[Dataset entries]
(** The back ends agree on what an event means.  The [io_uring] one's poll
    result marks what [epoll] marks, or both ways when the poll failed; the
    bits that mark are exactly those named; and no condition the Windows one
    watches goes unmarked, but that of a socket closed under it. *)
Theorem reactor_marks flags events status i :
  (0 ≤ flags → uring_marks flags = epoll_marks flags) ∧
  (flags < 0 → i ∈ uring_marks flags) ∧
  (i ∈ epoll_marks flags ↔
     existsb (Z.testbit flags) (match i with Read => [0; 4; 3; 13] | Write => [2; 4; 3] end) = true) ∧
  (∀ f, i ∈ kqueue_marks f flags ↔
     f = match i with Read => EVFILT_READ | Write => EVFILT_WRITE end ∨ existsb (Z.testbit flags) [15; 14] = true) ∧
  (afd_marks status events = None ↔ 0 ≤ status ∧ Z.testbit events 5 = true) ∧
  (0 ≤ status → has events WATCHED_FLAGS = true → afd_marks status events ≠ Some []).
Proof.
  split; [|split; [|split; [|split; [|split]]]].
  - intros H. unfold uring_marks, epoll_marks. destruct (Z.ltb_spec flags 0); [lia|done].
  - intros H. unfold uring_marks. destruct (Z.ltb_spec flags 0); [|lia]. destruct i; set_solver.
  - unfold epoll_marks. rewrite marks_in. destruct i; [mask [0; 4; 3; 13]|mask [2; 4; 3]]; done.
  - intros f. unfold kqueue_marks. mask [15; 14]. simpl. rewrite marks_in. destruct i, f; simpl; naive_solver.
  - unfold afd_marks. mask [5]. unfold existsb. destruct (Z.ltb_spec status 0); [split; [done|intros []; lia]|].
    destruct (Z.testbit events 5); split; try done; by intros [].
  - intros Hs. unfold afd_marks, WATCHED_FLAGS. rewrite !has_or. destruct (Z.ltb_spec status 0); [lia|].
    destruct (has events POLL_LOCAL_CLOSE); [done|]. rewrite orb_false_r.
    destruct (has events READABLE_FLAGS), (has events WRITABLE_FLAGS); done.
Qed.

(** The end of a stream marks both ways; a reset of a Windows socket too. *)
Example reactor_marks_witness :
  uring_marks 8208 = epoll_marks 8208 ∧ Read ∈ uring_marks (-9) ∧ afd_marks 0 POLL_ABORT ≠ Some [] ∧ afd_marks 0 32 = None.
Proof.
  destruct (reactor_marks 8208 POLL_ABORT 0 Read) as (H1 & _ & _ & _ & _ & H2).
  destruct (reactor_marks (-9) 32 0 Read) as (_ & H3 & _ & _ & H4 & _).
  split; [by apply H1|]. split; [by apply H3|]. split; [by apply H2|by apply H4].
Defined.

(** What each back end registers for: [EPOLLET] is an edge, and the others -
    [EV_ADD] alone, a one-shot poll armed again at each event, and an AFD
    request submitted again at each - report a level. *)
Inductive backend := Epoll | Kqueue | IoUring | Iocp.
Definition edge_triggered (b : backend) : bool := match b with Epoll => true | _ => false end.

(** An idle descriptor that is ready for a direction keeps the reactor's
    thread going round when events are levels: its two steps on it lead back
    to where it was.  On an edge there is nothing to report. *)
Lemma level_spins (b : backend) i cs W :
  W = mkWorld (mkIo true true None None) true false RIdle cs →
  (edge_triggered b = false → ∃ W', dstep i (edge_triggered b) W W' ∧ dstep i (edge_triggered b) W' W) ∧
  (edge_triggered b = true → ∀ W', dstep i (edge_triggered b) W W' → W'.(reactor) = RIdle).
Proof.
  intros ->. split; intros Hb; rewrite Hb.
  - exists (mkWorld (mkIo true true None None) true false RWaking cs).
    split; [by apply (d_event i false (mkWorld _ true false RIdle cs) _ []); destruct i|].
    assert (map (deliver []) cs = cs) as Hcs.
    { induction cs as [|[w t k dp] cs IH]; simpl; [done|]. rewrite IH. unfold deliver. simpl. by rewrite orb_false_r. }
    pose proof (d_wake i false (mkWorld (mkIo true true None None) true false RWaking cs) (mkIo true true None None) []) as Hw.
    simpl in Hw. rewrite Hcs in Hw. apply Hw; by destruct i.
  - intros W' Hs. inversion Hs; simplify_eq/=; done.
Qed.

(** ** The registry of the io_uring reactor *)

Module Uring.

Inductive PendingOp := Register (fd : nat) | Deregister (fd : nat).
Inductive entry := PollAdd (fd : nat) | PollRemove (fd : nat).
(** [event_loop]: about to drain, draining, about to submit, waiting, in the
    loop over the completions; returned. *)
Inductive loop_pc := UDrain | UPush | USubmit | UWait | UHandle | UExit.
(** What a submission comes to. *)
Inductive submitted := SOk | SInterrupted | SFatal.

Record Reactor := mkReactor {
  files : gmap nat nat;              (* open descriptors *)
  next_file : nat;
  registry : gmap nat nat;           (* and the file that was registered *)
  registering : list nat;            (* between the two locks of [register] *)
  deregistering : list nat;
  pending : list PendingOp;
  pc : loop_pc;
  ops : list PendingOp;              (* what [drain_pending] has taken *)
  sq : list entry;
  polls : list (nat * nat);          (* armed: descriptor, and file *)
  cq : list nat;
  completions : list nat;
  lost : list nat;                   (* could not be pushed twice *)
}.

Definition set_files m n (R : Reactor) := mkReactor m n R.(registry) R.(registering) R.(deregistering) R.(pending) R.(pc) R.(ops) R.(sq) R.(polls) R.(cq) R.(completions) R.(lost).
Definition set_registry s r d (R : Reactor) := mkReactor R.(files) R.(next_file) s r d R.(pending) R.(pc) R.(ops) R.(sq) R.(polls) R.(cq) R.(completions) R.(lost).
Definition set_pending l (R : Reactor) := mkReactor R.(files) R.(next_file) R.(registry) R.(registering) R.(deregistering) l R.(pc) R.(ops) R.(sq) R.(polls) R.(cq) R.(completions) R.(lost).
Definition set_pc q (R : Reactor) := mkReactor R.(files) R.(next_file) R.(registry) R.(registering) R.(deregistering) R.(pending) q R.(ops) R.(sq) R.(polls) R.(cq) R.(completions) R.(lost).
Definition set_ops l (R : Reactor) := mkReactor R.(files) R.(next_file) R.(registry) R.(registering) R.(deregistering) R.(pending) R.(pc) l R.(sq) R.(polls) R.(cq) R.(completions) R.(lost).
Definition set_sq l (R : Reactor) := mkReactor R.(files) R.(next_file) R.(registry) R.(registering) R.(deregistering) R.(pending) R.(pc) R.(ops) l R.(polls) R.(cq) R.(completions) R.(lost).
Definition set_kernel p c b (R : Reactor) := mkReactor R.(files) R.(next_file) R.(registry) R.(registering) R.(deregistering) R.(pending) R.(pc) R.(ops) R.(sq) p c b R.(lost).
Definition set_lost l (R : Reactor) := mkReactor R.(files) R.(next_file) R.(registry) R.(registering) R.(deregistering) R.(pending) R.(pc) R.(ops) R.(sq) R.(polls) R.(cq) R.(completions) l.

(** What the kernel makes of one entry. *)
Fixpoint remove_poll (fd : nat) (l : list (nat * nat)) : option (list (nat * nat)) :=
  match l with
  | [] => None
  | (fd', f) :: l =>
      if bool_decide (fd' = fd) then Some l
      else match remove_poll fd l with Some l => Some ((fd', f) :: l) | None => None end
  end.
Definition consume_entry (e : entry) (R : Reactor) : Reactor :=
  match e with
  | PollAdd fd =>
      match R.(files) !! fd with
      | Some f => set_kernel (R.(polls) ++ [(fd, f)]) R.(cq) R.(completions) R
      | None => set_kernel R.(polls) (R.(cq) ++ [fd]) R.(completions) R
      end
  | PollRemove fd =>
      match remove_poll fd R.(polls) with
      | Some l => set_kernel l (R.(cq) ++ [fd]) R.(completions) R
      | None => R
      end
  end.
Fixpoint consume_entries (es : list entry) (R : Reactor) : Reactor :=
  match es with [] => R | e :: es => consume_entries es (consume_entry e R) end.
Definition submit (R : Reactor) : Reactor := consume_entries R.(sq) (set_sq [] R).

- [What the task requires]: Copy the entries above exactly, but only from the line holding "pending : list PendingOp;" through the line holding "completions : list nat;", both included.

- [Problem solution]:
  pending : list PendingOp;
  pc : loop_pc;
  ops : list PendingOp;              (* what [drain_pending] has taken *)
  sq : list entry;
  polls : list (nat * nat);          (* armed: descriptor, and file *)
  cq : list nat;
  completions : list nat;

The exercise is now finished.